Reliance on Biopsy-to-Implant Conversion
Executives reiterated that sustained MACI growth depends heavily on maintaining or improving the rate at which biopsies convert into implants, a key internal metric. While current conversion trends are stable and even contributing to upside, management cautioned that a reversal in this measure could pose a risk to the growth trajectory.
Near-Term Investment Drag on Margins
The company acknowledged that ramping the Burlington facility, expanding the MACI sales force, and funding a MACI ankle trial and other life-cycle projects will pressure margins in the near term. Second-quarter guidance calls for gross margin around 72% and an adjusted EBITDA margin near 18%, below full-year targets, underscoring that short-term variability is part of its investment plan.
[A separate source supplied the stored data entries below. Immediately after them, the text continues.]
(* ===== verification/IndexExamples.v ===== *)
(** The theorems on the chain index at concrete blocks: a genesis block that pays
    an address, a block that spends the output, and its rollback. *)
From Stdlib Require Import Ascii.
From stdpp Require Import countable.
From S2P Require Import Prelude Db Json Retry Numbers Schema Scale Reconciliation Rollback RollbackFacts BalanceCheck.
From S2P Require Import BlockEvents NodeRpc BlockProcessor PersistFacts BalanceUpdates StoredBalances IndexMachine IndexProperties.

Set Warnings "-register-all".

Local Open Scope string_scope.
Local Open Scope list_scope.

#[local] Existing Instance key_order.

(** ** Identifiers *)

#[export] Instance RowName_countable : Countable RowName.
Proof.
  apply (inj_countable'
    (λ n, match n with
          | BlockName => inl (inl ()) | TxName i => inl (inr (inl i)) | ResultName i => inl (inr (inr i))
          | FeeName i => inr (inl i) | ActionName i k => inr (inr (inl (i, k))) | UtxoName i k => inr (inr (inr (i, k)))
          end)
    (λ c, match c with
          | inl (inl ()) => BlockName | inl (inr (inl i)) => TxName i | inl (inr (inr i)) => ResultName i
          | inr (inl i) => FeeName i | inr (inr (inl (i, k))) => ActionName i k | inr (inr (inr (i, k))) => UtxoName i k
          end)).
  by intros [].
Defined.

(** Identifiers of one block start with its letter. *)
Definition ids (c : ascii) (n : RowName) : string := String c (pretty (Npos (encode n))).

Definition lettered (cs : list ascii) (k : string) : bool := match k with String a _ => bool_decide (a ∈ cs) | EmptyString => false end.

Lemma other_letter {R} cs (c : ascii) (t : gmap string R) :
  forallb (λ kr, lettered cs kr.1) (map_to_list t) = true → c ∉ cs → ∀ x, t !! String c x = None.
Proof.
  intros Ht Hne x. destruct (t !! String c x) as [r|] eqn:E; [|done].
  pose proof (map_check (λ k _, lettered cs k) t Ht _ _ E) as Hl. by apply bool_decide_eq_true_1 in Hl.
Qed.

Definition all_lettered (cs : list ascii) (d : IndexDb) : bool :=
  let ok {R} (t : gmap string R) := forallb (λ kr, lettered cs kr.1) (map_to_list t) in
  ok (ix_blocks d) && ok (ix_transactions d) && ok (ix_contractActions d) && ok (ix_utxos d) && ok (ix_fees d) && ok (ix_results d).

Lemma ids_fresh cs c d : all_lettered cs d = true → c ∉ cs → fresh_ids (ids c) d.
Proof.
  unfold all_lettered. intros [[[[[H1 H2]%andb_prop H3]%andb_prop H4]%andb_prop H5]%andb_prop H6]%andb_prop Hne. split.
  2: by intros n. 2-7: intros n; by eapply other_letter.
  intros n n' [= Hp]. apply (inj pretty) in Hp. injection Hp as Hp. by apply (inj encode) in Hp.
Qed.

Ltac other_letters := intros Hin; repeat (apply elem_of_cons in Hin as [Hin|Hin]; [done|]); by apply not_elem_of_nil in Hin.

(** ** Two blocks *)

Definition example_height (hash : string) : Z :=
  if bool_decide (hash = "0xa") then 0 else if bool_decide (hash = "0xb") then 1
  else if bool_decide (hash ∈ ["0xc"; "0xg"]) then 2 else -1.

(** A block with one extrinsic, and what its events created and spent. *)
Definition example_block (hash parent : string) (height : Z) : PreparedBlock :=
  MkFetched hash height (MkSignedBlock (MkHeader parent "0x0" "0xroot" []) ["0x040500"]) 1 (buildPalletMap None) height None.

Definition pays_alice : list (Z * EventProjection) :=
  [(0%Z, MkProjection [MkPrepared "alice" NIGHT_RAW_TOKEN_TYPE 5 "0xi1" 0 "nonce" 0] [] None None None)].
Definition alice_pays_bob : list (Z * EventProjection) :=
  [(0%Z, MkProjection [MkPrepared "bob" NIGHT_RAW_TOKEN_TYPE 5 "0xi2" 0 "nonce" 1] [("0xi1", 0%Z)] (Some "alice") (Some "bob") (Some 5%Z))].

Definition example_main : Database := MkDatabase ∅ ∅ ∅ (Some (Some 0%Z)).

Definition store (c : ascii) (prep : PreparedBlock) (projections : list (Z * EventProjection)) (d : IndexDb) : outcome ProcessResult * IndexDb :=
  persistFromNode (λ _, []) (ids c) 99 (λ _, None) prep projections (None, None) true d.

Definition block_a : PreparedBlock := example_block "0xa" "0x0" 0.
Definition block_b : PreparedBlock := example_block "0xb" "0xa" 1.

Definition after_a : IndexDb := (store "a" block_a pays_alice (new_index example_main)).2.
Definition after_b : IndexDb := (store "b" block_b alice_pays_bob after_a).2.
Definition after_undo : IndexDb := (rollbackIndexedDataFromHeight 99 1 "syncing" None after_b).2.

Definition balance_of (a : string) (d : IndexDb) : option (Z * Z * option Z) :=
  (λ b, (nb_balance b, nb_totalSent b, nb_lastActivityHeight b)) <$> ix_nightBalances d !! a.

Example balances_move :
  (balance_of "alice" after_a, balance_of "alice" after_b, balance_of "bob" after_b, balance_of "alice" after_undo, balance_of "bob" after_undo) =
  (Some (5, 0, Some 0), Some (0, 5, Some 1), Some (5, 0, Some 1), Some (5, 0, Some 0), None)%Z.
Proof. vm_compute. reflexivity. Qed.

Lemma block_a_from_node : from_node example_height block_a.
Proof. by split. Qed.
Lemma block_b_from_node : from_node example_height block_b.
Proof. by split. Qed.

Lemma fits_small d : (size (ix_utxos d) <=? 9)%nat && (size (ix_transactions d) <=? 9)%nat = true → counts_fit d.
Proof. intros [Hu%Nat.leb_le Ht%Nat.leb_le]%andb_prop. unfold counts_fit, MAX_SAFE_INTEGER. lia. Qed.

Lemma step_a : index_step example_height (new_index example_main) after_a.
Proof.
  eapply (step_persist example_height (λ _, []) (ids "a") 99 (λ _, None) block_a pays_alice (None, None) true); [..|apply surjective_pairing].
  - by apply (ids_fresh []); [|apply not_elem_of_nil].
  - apply block_a_from_node.
  - by apply fits_small.
  - by left.
Qed.

Lemma ids_b_fresh : fresh_ids (ids "b") after_a.
Proof. apply (ids_fresh ["a"%char]); [vm_compute; reflexivity|]. other_letters. Qed.

Lemma after_a_fits : counts_fit after_a.
Proof. apply fits_small. vm_compute. reflexivity. Qed.

Lemma block_b_next : next_block true block_b after_a.
Proof.
  right. right. split; [done|]. intros k b Hk. apply (bool_decide_eq_true_1 (b_height b < 1)%Z). revert k b Hk. apply map_check.
  vm_compute. reflexivity.
Qed.

Lemma step_b : index_step example_height after_a after_b.
Proof.
  eapply (step_persist example_height (λ _, []) (ids "b") 99 (λ _, None) block_b alice_pays_bob (None, None) true); [..|apply surjective_pairing].
  - apply ids_b_fresh.
  - apply block_b_from_node.
  - apply after_a_fits.
  - apply block_b_next.
Qed.

Lemma index_stays_consistent_witness : consistent example_height after_undo ∧ balance_of "alice" after_undo = Some (5, 0, Some 0)%Z.
Proof.
  split; [|vm_compute; reflexivity].
  apply (index_stays_consistent example_height example_main after_undo); [by eexists|].
  eapply rtc_l; [apply step_a|]. eapply rtc_l; [apply step_b|]. eapply rtc_l; [|apply rtc_refl].
  eapply (step_rollback example_height 99 1 "syncing" None). apply surjective_pairing.
Defined.

Lemma after_a_consistent : consistent example_height after_a.
Proof.
  eapply persist_consistent; [| | | | |apply surjective_pairing].
  - by apply (ids_fresh []); [|apply not_elem_of_nil].
  - apply block_a_from_node.
  - by apply fits_small.
  - by left.
  - apply new_index_consistent. by eexists.
Qed.

Lemma after_b_stored : store "b" block_b alice_pays_bob after_a = (Ret (MkResult 1 "0xb" 1 0), after_b).
Proof. rewrite (surjective_pairing (store _ _ _ _)). apply (f_equal (λ x, (x, after_b))). vm_compute. reflexivity. Qed.

Lemma persist_rollback_roundtrip_witness : chain_of after_undo = chain_of after_a.
Proof.
  refine (proj1 (persist_rollback_roundtrip example_height (λ _, []) (ids "b") 99 (λ _, None) block_b alice_pays_bob (None, None) true after_a
    (MkResult 1 "0xb" 1 0) after_b 99 "syncing" None (rollbackIndexedDataFromHeight 99 1 "syncing" None after_b).1 after_undo
    after_a_consistent ids_b_fresh block_b_from_node after_a_fits block_b_next _ _ after_b_stored _)).
  - intros k n Hk. vm_compute in Hk. discriminate Hk.
  - vm_compute. reflexivity.
  - apply surjective_pairing.
Defined.

(** A block whose parent is missing leaves the index as it was. *)
Definition block_gap : PreparedBlock := example_block "0xd" "0xc" 3.

Lemma persist_decides_witness : store "d" block_gap [] after_b = (Throw (orphan "0xc" 3), after_b).
Proof.
  unfold store. rewrite (persist_decides (λ _, []) (ids "d") 99 block_gap [] (None, None) true after_b) by (vm_compute; reflexivity).
  vm_compute. reflexivity.
Defined.

(** A row a rollback zeroed for its DUST registration has no first height; the
    next block makes it 0, not the block's height. *)
Definition zeroed_alice : IndexDb :=
  with_nightBalances {[ "alice" := MkNightBalance 0 0 0 0 0 0 None (Some 1%Z) None None (Some "dust1") (Some true) (Some 3%Z) (Some 9%Z) ]}
    (new_index example_main).

Example dust_row_first_seen_zero :
  reconcileNightBalance zeroed_alice "alice" = [] ∧
  reconcileNightBalance (persistFromNode (λ _, []) (ids "a") 99 (λ _, None) (example_block "0xa" "0x0" 7) pays_alice (None, None) false
    zeroed_alice).2 "alice" = [MkDrift "alice" "firstSeenHeight" (Some "0") (Some "7")].
Proof. split; vm_compute; reflexivity. Qed.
Evidence and Adoption Curve for MACI Arthro
MACI Arthro gained approval based on human factors rather than large clinical outcome trials, so broader adoption and payer coverage will depend on accumulating prospective, peer-reviewed results. Management views the early data as encouraging but acknowledged that meaningful commercial traction will likely lag until more robust evidence is generated and published.
Macro and Access Risks in Orthopedic Procedures
Analysts pressed the company on broader orthopedic procedure risks such as payer dynamics and potential changes in coverage or patient affordability. Vericel has not built a meaningful slowdown into its guidance but recognized that external macro and access factors could influence procedure volumes and represents a watch point for investors.
Competitive Landscape and Patient Segmentation
Management addressed questions about Agili‑C, a competing product aimed more at older patients with osteoarthritis than the typical MACI candidate. While Vericel does not expect a major overlap today, it is keeping a close eye on how competitive segmentation evolves and how it might shape future positioning and growth.
Forward-Looking Guidance and Outlook
The company’s updated 2026 guidance embeds mid-teens to high-teens margin expansion and sustained high-teens to low-20s top-line growth, supported by MACI demand, burn care momentum, and modest BARDA procurement contribution starting in the third quarter. With strong cash reserves, management signaled confidence in funding its commercial, clinical, and capacity investments while still delivering rising profitability.
Vericel’s earnings call underscored a business firing on multiple cylinders, from accelerating MACI sales to a rapidly growing burn care franchise and expanding margins. While investors must weigh conversion metrics, BARDA timing, and macro risks, the company’s upgraded outlook and solid balance sheet suggest it is well positioned to extend its growth story in the quarters ahead.